Pesticides, fertilizers threaten
brain development

UPdate Summer 2007

Children conceived in summer perform more poorly in school than other children. An Indiana research team has linked poor school results to pesticides and nitrate exposure in the early weeks and months of development. A study of more than 1.5 million children in grades 3 to 10 found that children conceived in the months when pesticide and fertilizer levels were highest achieved significantly lower results in standard math and English tests.

"The fetal brain begins developing soon after conception. The pesticides we use to control pests in fields and our homes and the nitrates we use to fertilize crops and even our lawns are at their highest level in the summer,” said lead researcher Dr. Paul Winchester, director of Newborn Intensive Care Services at St. Francis Hospital in Indianapolis.

The study supports other evidence that low levels of exposure to toxic chemicals at critical periods of development can have devastating and long lasting effects.

“Exposure to pesticides and nitrates can alter the hormonal milieu of the pregnant mother and the developing fetal brain," said Dr. Winchester. "Neurodevelopmental consequences of exposure to pesticides and nitrates may not be obvious for many decades.” The research was presented at the 2007 conference of the Pediatric Academic Society.

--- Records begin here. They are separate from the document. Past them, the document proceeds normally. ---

(* ===== verification/HashInorder.v ===== *)
(** * Adding in order and replacing, on what a hash table represents *)
From S2P Require Import Prelude Mem Uthash Sorting HashFn HashTable HashMore HashLists HashChains HashRep HashOps HashDel.
Local Open Scope Z_scope.

(** ** An element between two others *)

(** [x] is put between [a] and [b]. *)
Definition link_mid (lk : links) (x : positive) (a b : option positive) : links := fun y =>
  if decide (y = x) then Some (a, b)
  else (fun e => (if decide (b = Some y) then Some x else e.1,
                  if decide (a = Some y) then Some x else e.2)) <$> lk y.

Lemma link_mid_other lk x a b y : y ≠ x → a ≠ Some y → b ≠ Some y → link_mid lk x a b y = lk y.
Proof.
  intros Hx Ha Hb. unfold link_mid. rewrite decide_False by done.
  destruct (lk y) as [[p n]|]; [cbn|done]. by rewrite !decide_False.
Qed.

Lemma dseg_link_mid lk x l1 l2 :
  NoDup (l1 ++ l2) → x ∉ l1 ++ l2 → dseg lk None (l1 ++ l2) None →
  dseg (link_mid lk x (final None l1) (first l2 None)) None (l1 ++ x :: l2) None.
Proof.
  intros Hnd Hx Hl. apply dseg_app in Hl as [H1 H2]. rewrite elem_of_app in Hx.
  apply NoDup_app in Hnd as (Hnd1 & Hdis & Hnd2).
  set (a := final None l1) in *. set (b := first l2 None) in *.
  assert (Ha : ∀ y, a = Some y → y ∈ l1) by (intros y [|]%final_elem; done).
  assert (Hb : ∀ y, b = Some y → y ∈ l2) by (intros y [|]%first_elem; done).
  apply dseg_app. fold a. cbn [first]. split; [|split].
  - destruct l1 as [|z l1 _] using rev_ind; [done|]. subst a. rewrite final_snoc in *.
    apply dseg_app in H1 as [H1 [Hz _]]. apply dseg_app. cbn in *.
    apply NoDup_app in Hnd1 as (_ & Hz' & _). split; [|split; [|done]].
    + apply (dseg_ext lk); [|done]. intros y Hy.
      apply link_mid_other; [set_solver|intros [= <-]; apply (Hz' z); [done|left]|intros ?%Hb; set_solver].
    + unfold link_mid. rewrite decide_False by set_solver. rewrite Hz. cbn.
      rewrite decide_False by (intros ?%Hb; set_solver). by rewrite decide_True.
  - unfold link_mid. by rewrite decide_True.
  - destruct l2 as [|y l2]; [done|]. subst b. cbn [first] in *. destruct H2 as [Hy H2].
    apply NoDup_cons in Hnd2 as [Hy' _]. cbn [dseg]. split.
    + unfold link_mid. rewrite decide_False by set_solver. rewrite Hy. cbn.
      rewrite decide_True by done. rewrite decide_False; [done|]. intros ?%Ha. set_solver.
    + apply (dseg_ext lk); [|done]. intros z Hz.
      apply link_mid_other; [set_solver|intros ?%Ha; set_solver|intros [= <-]; done].
Qed.

(** The comparison of two entries is that of their elements. *)
Definition on_elt (cmp : positive → positive → Z) (e e' : string * positive) : Z := cmp e.2 e'.2.

Section ops.
Context `{HashFunction, MallocLimit}.
Implicit Types (s : uthash) (h : list (string * positive)) (t : UT_hash_table).

(** The loop finds the place of the reference. *)
Lemma HASH_AKBI_INNER_LOOP_ok cmp k x (hs : gmap positive UT_hash_handle) fuel e h pp :
  dseg (app_links hs) pp (e :: h).*2 None → (List.length (e :: h) ≤ fuel)%nat →
  ∃ h1 h2, e :: h = h1 ++ h2 ∧ insert_inorder (on_elt cmp) (k, x) (e :: h) = h1 ++ (k, x) :: h2
    ∧ HASH_AKBI_INNER_LOOP fuel cmp x hs e.2 = Done (first h2.*2 None).
Proof.
  revert fuel e pp. induction h as [|e' h IH]; intros fuel e pp Hd Hf;
    (destruct fuel as [|fuel]; [cbn in Hf; lia|]); cbn [insert_inorder HASH_AKBI_INNER_LOOP];
    change (on_elt cmp e (k, x)) with (cmp e.2 x); rewrite fmap_cons in Hd; destruct Hd as [He Hd];
    (destruct (0 <? cmp e.2 x); [eexists [], _; split_and!; reflexivity|]);
    unfold app_links in He; (destruct (hs !! e.2) as [hd|]; [|done]); injection He as _ Hn;
    cbn [deref mbind exec_bind]; rewrite Hn; cbn [first fmap list_fmap].
  - by exists [e], [].
  - destruct (IH fuel e' (Some e.2) Hd) as (h1 & h2 & E & Ei & El); [cbn in *; lia|].
    exists (e :: h1), h2. split_and!; [by rewrite E| |done]. cbn [app]. f_equal. exact Ei.
Qed.

(** The assignments of [link_before]. *)
Lemma assign_mid (hs : gmap positive UT_hash_handle) x a it hd :
  x ≠ it → a ≠ Some x → a ≠ Some it → is_Some (hs !! it) → (∀ y, a = Some y → is_Some (hs !! y)) →
  ∃ hs1 hs2 hs', update x (set_app a (Some it)) (<[x := hd]> hs) = Done hs1 ∧
    update_opt a (set_next (Some x)) hs1 = Done hs2 ∧ update it (set_prev (Some x)) hs2 = Done hs' ∧
    (∀ y, app_links hs' y = link_mid (app_links hs) x a (Some it) y) ∧
    (∀ y, y ≠ x → bkt_links hs' y = bkt_links hs y ∧ meta hs' y = meta hs y) ∧
    meta hs' x = Some (key hd, keylen hd, hashv hd).
Proof.
  intros Hxi Hax Hai Hit Ha.
  destruct (update_done x (set_app a (Some it)) (<[x := hd]> hs)) as (hs1 & E1 & L1).
  { rewrite lookup_insert_eq. by eexists. }
  destruct (update_opt_done a (set_next (Some x)) hs1) as (hs2 & E2 & L2).
  { intros y Hy. rewrite L1, lookup_insert_ne by (intros ->; done). by destruct (Ha y Hy) as [? ->]. }
  destruct (update_done it (set_prev (Some x)) hs2) as (hs' & E3 & L3).
  { rewrite L2, L1, lookup_insert_ne by done. by destruct Hit as [? ->]. }
  exists hs1, hs2, hs'. split; [done|]. split; [done|]. split; [done|].
  assert (Hx : hs' !! x = Some (set_app a (Some it) hd)).
  { rewrite L3, L2, L1, lookup_insert_eq. cbn. rewrite (decide_True (P := Some x = Some x)) by done.
    rewrite (decide_False (P := a = Some x)), decide_False by congruence. done. }
  assert (Hy : ∀ y, y ≠ x → hs' !! y = (fun g => (if decide (Some it = Some y) then set_prev (Some x) else id)
    ((if decide (a = Some y) then set_next (Some x) else id) g)) <$> hs !! y).
  { intros y Hy. rewrite L3, L2, L1, lookup_insert_ne by done. destruct (hs !! y); [cbn|done].
    rewrite (decide_False (P := Some x = Some y)) by congruence.
    by destruct (decide (a = Some y)), (decide (Some it = Some y)). }
  split; [|split].
  - intros y. unfold app_links, link_mid. destruct (decide (y = x)) as [->|Hne]; [by rewrite Hx|].
    rewrite Hy by done. destruct (hs !! y); [cbn|done].
    by destruct (decide (a = Some y)), (decide (Some it = Some y)).
  - intros y Hne. unfold bkt_links, meta. rewrite Hy by done. destruct (hs !! y); [cbn|done].
    by destruct (decide (a = Some y)), (decide (Some it = Some y)).
  - unfold meta. by rewrite Hx.
Qed.

(** The element is on the list of all elements, in front of [it]. *)
Lemma link_before_ok s t h1 h2 k x e :
  list_ok s t (h1 ++ e :: h2) → x ∉ (h1 ++ e :: h2).*2 →
  ∃ s', link_before e.2 x (with_handles
      (<[x := new_handle k (HASH_FUNCTION (chars k))]> (handles s)) s) = Done s' ∧
    list_ok s' t (h1 ++ (k, x) :: e :: h2) ∧
    (∀ y, y ≠ x → bkt_links (handles s') y = bkt_links (handles s) y ∧ meta (handles s') y = meta (handles s) y).
Proof.
  intros Hlo Hx. pose proof (lo_app _ _ _ Hlo) as Happ. pose proof (lo_nodup _ _ _ Hlo) as Hnd.
  pose proof Hx as Hx2. rewrite fmap_app, fmap_cons in Happ, Hnd, Hx2.
  pose proof (dseg_mid _ _ _ _ _ _ Happ) as Hlk. unfold app_links in Hlk.
  destruct (handles s !! e.2) as [hi|] eqn:Hhi; [|done]. injection Hlk as Hp _.
  rewrite elem_of_app, elem_of_cons in Hx2.
  assert (Hfin : ∀ y, final None h1.*2 = Some y → y ∈ h1.*2) by (intros y [|]%final_elem; done).
  destruct (assign_mid (handles s) x (final None h1.*2) e.2 (new_handle k (HASH_FUNCTION (chars k))))
    as (hs1 & hs2 & hs' & E1 & E2 & E3 & Happ' & Hother & Hnew).
  - intros ->. set_solver.
  - intros ?%Hfin. set_solver.
  - intros Hf%Hfin. apply NoDup_app in Hnd as (_ & Hdis & _). apply (Hdis _ Hf). left.
  - by rewrite Hhi.
  - intros y Hy%Hfin. pose proof (dseg_lookup _ _ _ _ y Happ) as Hl. unfold app_links in Hl.
    destruct (handles s !! y); [by eexists|]. destruct Hl as [? Hl]; [set_solver|done].
  - unfold link_before. cbn [handles with_handles]. rewrite lookup_insert_ne by (intros ->; set_solver).
    rewrite Hhi. cbn [deref mbind exec_bind]. rewrite Hp, E1. cbn [mbind exec_bind].
    rewrite E2. cbn [mbind exec_bind]. rewrite E3. cbn [mbind exec_bind]. eexists. split; [done|].
    split; [|done]. split; cbn.
    + rewrite (lo_head _ _ _ Hlo). destruct h1 as [|e1 h1 _] using rev_ind; [done|].
      rewrite fmap_app. cbn. rewrite final_snoc. by destruct h1.
    + apply Hlo.
    + rewrite fmap_app, !fmap_cons. cbn [snd].
      apply (dseg_ext (link_mid (app_links (handles s)) x (final None h1.*2) (first (e.2 :: h2.*2) None)));
        [by intros; apply Happ'|]. apply dseg_link_mid; [done| |done]. set_solver.
    + rewrite <-(lo_tail _ _ _ Hlo), !fmap_app, !fmap_cons. by rewrite !last_app_cons.
    + apply Hlo.
    + intros k' y [Hy|[[= -> ->]|Hy]%elem_of_cons]%elem_of_app; [| by rewrite Hnew |];
        (assert ((k', y) ∈ h1 ++ e :: h2) as Hin by set_solver);
        (assert (y ≠ x) as Hne by (intros ->; apply Hx; by apply (list_elem_of_fmap_2 snd _ (k', x))));
        destruct (Hother y Hne) as [_ ->]; by apply Hlo.
    + rewrite fmap_app, !fmap_cons. cbn [snd]. rewrite <-Permutation_middle. apply NoDup_cons.
      split; [set_solver|done].
Qed.

(** [HASH_ADD_INORDER]: the element is added at its place. *)
Lemma HASH_ADD_INORDER_ok cmp s h k x :
  rep s h → x ∉ h.*2 → Z.of_nat (List.length h) + 1 < 2 ^ 32 →
  ∃ r, HASH_ADD_INORDER cmp k x s = Done r ∧
    (r = None ∨ ∃ s', r = Some s' ∧ rep s' (insert_inorder (on_elt cmp) (k, x) h)).
Proof.
  intros Hrep Hx Hlen. destruct h as [|e h].
  { replace (HASH_ADD_INORDER cmp k x s) with (HASH_ADD_STR k x s); [by apply HASH_ADD_STR_empty|].
    destruct Hrep as [Hhd _]. unfold HASH_ADD_INORDER, HASH_ADD_KEYPTR_BYHASHVALUE_INORDER, HASH_ADD_STR,
      HASH_ADD_KEYPTR_BYHASHVALUE. cbn [head with_handles]. by rewrite Hhd. }
  destruct Hrep as [t Hok]. pose proof (to_list _ _ _ Hok) as Hlo. destruct (to_chains _ _ _ Hok) as [cs Hch].
  unfold HASH_ADD_INORDER, HASH_ADD_KEYPTR_BYHASHVALUE_INORDER. cbn [head with_handles handles].
  rewrite (lo_head _ _ _ Hlo). cbn [fmap list_fmap first].
  set (hs0 := <[x := _]> (handles s)).
  destruct (HASH_AKBI_INNER_LOOP_ok cmp k x hs0 (S (size hs0)) e h None) as (h1 & h2 & E & Ei & El).
  { apply (dseg_ext (app_links (handles s))); [|apply Hlo]. intros y Hy. unfold app_links, hs0.
    rewrite lookup_insert_ne; [done|]. by intros ->. }
  { pose proof (chain_size hs0 (e :: h).*2 (lo_nodup _ _ _ Hlo)) as Hsz. rewrite length_fmap in Hsz.
    apply Nat.le_le_succ_r, Hsz. intros y Hy. unfold hs0. rewrite lookup_insert_ne by (by intros ->).
    destruct (list_ok_hashed _ _ _ _ Hlo Hy) as (? & ? & _ & -> & _). by eexists. }
  rewrite El. cbn [mbind exec_bind]. rewrite Ei. destruct h2 as [|e2 h2]; cbn [fmap list_fmap first].
  - rewrite app_nil_r in E. subst h1.
    destruct (HASH_APPEND_LIST_ok s t (e :: h) k x Hok Hx) as (s1 & t1 & cs1 & E1 & Hlo1 & Hit & Hch1).
    fold hs0 in E1. rewrite E1. cbn [mbind exec_bind].
    destruct (HASH_ADD_TO_TABLE_ok s1 t1 (e :: h) ((e :: h) ++ [(k, x)]) k x cs1 Hlo1) as (r & -> & Hr);
      [by rewrite <-Permutation_cons_append|done|by rewrite Hit; apply Hok|done|].
    exists r. split; [done|]. destruct Hr as [->|(s' & t' & -> & Ht)]; [by left|right].
    exists s'. split; [done|]. by apply (rep_intro _ t').
  - rewrite E in *. destruct (link_before_ok s t h1 h2 k x e2 Hlo Hx) as (s1 & E1 & Hlo1 & Hother).
    fold hs0 in E1. rewrite E1. cbn [mbind exec_bind].
    destruct (HASH_ADD_TO_TABLE_ok s1 t (h1 ++ e2 :: h2) (h1 ++ (k, x) :: e2 :: h2) k x cs Hlo1) as (r & -> & Hr);
      [by rewrite Permutation_middle| |apply Hok|done|].
    { apply (chains_ext (handles s)); [|done]. intros y Hy. apply Hother. by intros ->. }
    exists r. split; [done|]. destruct Hr as [->|(s' & t' & -> & Ht)]; [by left|right].
    exists s'. split; [done|]. by apply (rep_intro _ t').
Qed.

(** ** Replacing *)

Lemma take_out_ok s h k :
  rep s h → NoDup h.*1 → (∀ k', k' ∈ h.*1 → short k') → short k →
  ∃ s', take_out k s = Done (hash_find k h, s') ∧ rep s' (hash_del k h).
Proof.
  intros Hrep Hnd Hs Hk. unfold take_out. rewrite (HASH_FIND_STR_ok s h k) by done.
  cbn [mbind exec_bind]. destruct (hash_find k h) as [x|] eqn:E.
  - destruct (hash_del_split k x h Hnd E) as (h1 & h2 & -> & ->).
    destruct (HASH_DELETE_HH_ok s h1 h2 k x Hrep) as (s' & -> & Hs' & _). by exists s'.
  - exists s. by rewrite hash_del_notin.
Qed.

Lemma hash_del_length k h : NoDup h.*1 → (List.length (hash_del k h) ≤ List.length h)%nat.
Proof. intros Hnd. rewrite hash_del_filter by done. apply length_filter. Qed.

Lemma replace_ok s h k (add : uthash → exec (option uthash)) (h' : list (string * positive)) :
  rep s h → NoDup h.*1 → (∀ k', k' ∈ h.*1 → short k') → short k →
  (∀ s', rep s' (hash_del k h) → ∃ r, add s' = Done r ∧ (r = None ∨ ∃ s'', r = Some s'' ∧ rep s'' h')) →
  ∃ r, ('(replaced, s) ← take_out k s;
        r ← add s;
        mret (match r with Some s => Some (replaced, s) | None => None end)) = Done r ∧
    (r = None ∨ ∃ s', r = Some (hash_find k h, s') ∧ rep s' h').
Proof.
  intros Hrep Hnd Hs Hk Hadd. destruct (take_out_ok s h k) as (s1 & -> & Hs1); [done..|].
  cbn [mbind exec_bind]. destruct (Hadd s1 Hs1) as (r & -> & Hr). cbn [mbind exec_bind].
  eexists. split; [done|]. destruct Hr as [->|(s' & -> & Hs')]; [by left|right]. by exists s'.
Qed.

(** [HASH_REPLACE_STR]: the element with this key is given back; the new one is added at the end. *)
Lemma HASH_REPLACE_STR_ok s h k x :
  rep s h → NoDup h.*1 → (∀ k', k' ∈ h.*1 → short k') → short k → x ∉ (hash_del k h).*2 →
  Z.of_nat (List.length h) + 1 < 2 ^ 32 →
  ∃ r, HASH_REPLACE_STR k x s = Done r ∧
    (r = None ∨ ∃ s', r = Some (hash_find k h, s') ∧ rep s' (hash_add k x (hash_del k h))).
Proof.
  intros Hrep Hnd Hs Hk Hx Hl. apply replace_ok; [done..|]. intros s1 Hs1.
  apply HASH_ADD_STR_ok; [done..|]. pose proof (hash_del_length k h Hnd). lia.
Qed.

Lemma HASH_REPLACE_INORDER_ok cmp s h k x :
  rep s h → NoDup h.*1 → (∀ k', k' ∈ h.*1 → short k') → short k → x ∉ (hash_del k h).*2 →
  Z.of_nat (List.length h) + 1 < 2 ^ 32 →
  ∃ r, HASH_REPLACE_INORDER cmp k x s = Done r ∧
    (r = None ∨ ∃ s', r = Some (hash_find k h, s') ∧ rep s' (insert_inorder (on_elt cmp) (k, x) (hash_del k h))).
Proof.
  intros Hrep Hnd Hs Hk Hx Hl. apply replace_ok; [done..|]. intros s1 Hs1.
  apply HASH_ADD_INORDER_ok; [done..|]. pose proof (hash_del_length k h Hnd). lia.
Qed.
End ops.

Dr. James Lemons, professor of pediatrics and director of neonatal-perinatal medicine at Indiana University School of Medicine notes the research has great significance. “I believe this work may lay the foundation for some of the most important basic and clinical research and public health initiatives of our time. To recognize that what we put into our environment has potential pandemic effects on pregnancy outcome and possibly on child development is a momentous observation, which hopefully will help transform the way humanity cares for its world,” Lemons commented.

Winchester and his research team also found links between pesticides and nitrate levels and two other infant health problems - premature births and birth defects. The team analyzed more than 27 million US live births from 1996- 2002. They found that preterm birth rates peaked when levels of pesticides and nitrates were highest, and were lowest when pesticide and nitrate levels were lowest. “Nitrates and pesticides can disrupt endocrine hormones and nitric oxide pathways in the developing fetus," Winchester explained.

In 2006, Dr Winchester reported results of a 4 year study, which showed that birth defects peak in Indiana and in the United States as a whole during April through July. Those babies would have been conceived in the months when pesticides and nitrates were at their maximum concentration in surface water.

"A growing body of evidence suggests that the consequence of prenatal exposure to pesticides and nitrates as well as to other environmental contaminants is detrimental to many outcomes of pregnancy. As a neonatologist, I am seeing a growing number of birth defects, and preterm births, and I think we need to face up to environmental causes," said Dr Winchester, who also serves as director of Newborn Intensive Care Services at St. Francis Hospital in Indianapolis.

Prior studies have identified a link between pesticide exposure and thyroid problems in pregnant women. Maternal thyroid problems are believed to affect the intelligence of an unborn child.